Tjaša Urbič,¹ Tomaž Urbič,² Franc Avbelj¹ and Ken A. Dill³

¹National Institute of Chemistry Slovenia, Ljubljana, Slovenia
²Faculty of Chemistry and Chemical Technology, University of Ljubljana, Slovenia
³Department of Pharmaceutical Chemistry, University of California, San Francisco
* Corresponding author: E-mail: tomaz.urbic@fkkt.uni-lj.si

Abstract
We perform all-atom computer simulations on nearly one hundred 6-, 8-, 10-, and 12-mer peptide fragments of protein G, and look for stable states. We simulated by replica-exchange molecular dynamics using Amber7 with the parm96 force-field and a GB/SA (generalized-Born/solvent accessible) implicit solvent model.
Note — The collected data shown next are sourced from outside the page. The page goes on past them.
(** One scalar value and the rest, refusing over-long forms, surrogates and
    values above U+10FFFF. *)
Definition utf8_next (bs : list Z) : option (Z * list Z) :=
  match bs with
  | [] => None
  | a :: r1 =>
      if (a <? 128)%Z then Some (a, r1)
      else
        match r1 with
        | [] => None
        | b :: r2 =>
            if negb (is_cont b) then None
            else if ((194 <=? a) && (a <=? 223))%Z then Some (((a - 192) * 64 + (b - 128))%Z, r2)
            else
              match r2 with
              | [] => None
              | c :: r3 =>
                  if negb (is_cont c) then None
                  else if (((a =? 224) && (160 <=? b)) || ((225 <=? a) && (a <=? 236)) ||
                           ((a =? 237) && (b <=? 159)) || ((238 <=? a) && (a <=? 239)))%Z
                  then Some (((a - 224) * 4096 + (b - 128) * 64 + (c - 128))%Z, r3)
                  else
                    match r3 with
                    | [] => None
                    | d :: r4 =>
                        if negb (is_cont d) then None
                        else if (((a =? 240) && (144 <=? b)) || ((241 <=? a) && (a <=? 243)) ||
                                 ((a =? 244) && (b <=? 143)))%Z
                        then Some (((a - 240) * 262144 + (b - 128) * 4096 + (c - 128) * 64 +
                                    (d - 128))%Z, r4)
                        else None
                    end
              end
        end
  end.

Fixpoint utf8_fuel (fuel : nat) (bs : list Z) : option (list Z) :=
  match fuel, bs with
  | _, [] => Some []
  | O, _ => None
  | S fuel', _ =>
      match utf8_next bs with
      | None => None
      | Some (c, rest) => cs ← utf8_fuel fuel' rest; Some (c :: cs)
      end
  end.
Definition from_utf8 (bs : bytes) : option (list Z) := utf8_fuel (length bs) (map byte_Z bs).

(** *** Reading the request line *)

(** [char::is_whitespace]. *)
Definition is_whitespace (c : Z) : bool :=
  ((9 <=? c) && (c <=? 13) || (c =? 32) || (c =? 133) || (c =? 160) || (c =? 5760) ||
   (8192 <=? c) && (c <=? 8202) || (c =? 8232) || (c =? 8233) || (c =? 8239) || (c =? 8287) ||
   (c =? 12288))%Z.

Fixpoint break_at (stop : Z -> bool) (s : list Z) : list Z * list Z :=
  match s with
  | [] => ([], [])
  | c :: s' => if stop c then ([], s) else let '(h, t) := break_at stop s' in (c :: h, t)
  end.

(** [request.lines().next().unwrap_or("")]. *)
Definition first_line (request : list Z) : list Z :=
  match break_at (Z.eqb 10) request with
  | (line, []) => line
  | (line, _ :: _) =>
      match reverse line with
      | 13%Z :: rest => reverse rest
      | _ => line
      end
  end.

(** [parts.next()] of [split_whitespace], and the rest. *)
Fixpoint skip_whitespace (s : list Z) : list Z :=
  match s with
  | c :: s' => if is_whitespace c then skip_whitespace s' else s
  | [] => []
  end.
Definition next_part (s : list Z) : list Z * list Z := break_at is_whitespace (skip_whitespace s).

(** *** The responses *)

Definition crlf : string := String "013" (String "010" "").
Definition lf : string := String "010" "".

Definition response_of (status length body : string) : string :=
  "HTTP/1.1 " +:+ status +:+ crlf +:+ "Content-Length: " +:+ length +:+ crlf +:+
  "Content-Type: text/plain" +:+ crlf +:+ "Connection: close" +:+ crlf +:+ crlf +:+ body.

Definition RESP_HEALTHY : string := response_of "200 OK" "3" ("ok" +:+ lf).
Definition RESP_READY : string := response_of "200 OK" "6" ("ready" +:+ lf).
Definition RESP_NOT_READY : string := response_of "503 Service Unavailable" "12" ("not ready" +:+ lf).
Definition RESP_NOT_FOUND : string := response_of "404 Not Found" "10" ("not found" +:+ lf).

Definition chars (s : string) : list Z :=
  map (fun c => Z.of_nat (nat_of_ascii c)) (String.list_ascii_of_string s).

(** The reply to the first read of a connection. *)
Definition response_to (read : bytes) (ready : bool) : string :=
  let request := default [] (from_utf8 (take 1024 read)) in
  let '(_, rest) := next_part (first_line request) in
  let '(path, _) := next_part rest in
  if decide (path = chars "/healthz") then RESP_HEALTHY
  else if decide (path = chars "/readyz") then (if ready then RESP_READY else RESP_NOT_READY)
  else RESP_NOT_FOUND.

(** *** A connection *)

(** What the socket answers to the calls on it: bytes or an I/O error, and for the
    last two an error or [None]. *)
Record Socket := {
  sk_read : string + bytes; sk_write_all : option string; sk_shutdown : option string }.

Inductive SocketOp := OpRead | OpWrite (response : string) | OpShutdown.

(** [handle_conn]: the operations on the socket and the result; [ready] is the flag
    at the time it is loaded. *)
Definition handle_conn (sock : Socket) (ready : bool) : list SocketOp * outcome unit :=
  match sk_read sock with
  | inl e => ([OpRead], Err [e])
  | inr [] => ([OpRead], Ok tt)
  | inr read =>
      let response := response_to read ready in
      match sk_write_all sock with
      | Some e => ([OpRead; OpWrite response], Err [e])
      | None =>
          ([OpRead; OpWrite response; OpShutdown],
           match sk_shutdown sock with Some e => Err [e] | None => Ok tt end)
      end
  end.

(** *** The accept loop *)

(** How one [select!] between the accept and its 250 ms ceiling ended. *)
Inductive AcceptEnd (Conn : Type) := Accepted (c : Conn) | AcceptFailed (e : string) | Ceiling.
Arguments Accepted {Conn} c.
Arguments AcceptFailed {Conn} e.
Arguments Ceiling {Conn}.

Section accepting.
Context {X : Type} `{!Env X} {Conn : Type}.

(** The connections handed to a [handle_conn] task, and whether the loop returned,
    over the ends of its rounds. *)
Fixpoint accept_loop (rounds : list (AcceptEnd Conn)) : M X (list Conn * bool) :=
  match rounds with
  | [] => ret ([], false)
  | e :: rest =>
      let! st := load_stop in
      if st : bool then ret ([], true)
      else
        let! (served, returned) := accept_loop rest in
        ret (match e with
             | Accepted c => (c :: served, returned)
             | AcceptFailed _ | Ceiling => (served, returned)
             end)
  end.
We find that useful diagnostics for identifying stable converged structures are the conformational entropy and free energy of each state. A large gap in the ground-state free-energy, and a low entropy indicate convergence to a single preferred peptide conformation. We find that a non-negligible fraction of such structures have some native-like character. Such physics-based modeling may be useful for identifying early nuclei in folding kinetics and for assisting in protein-structure prediction methods that utilize the assembly of peptide fragments.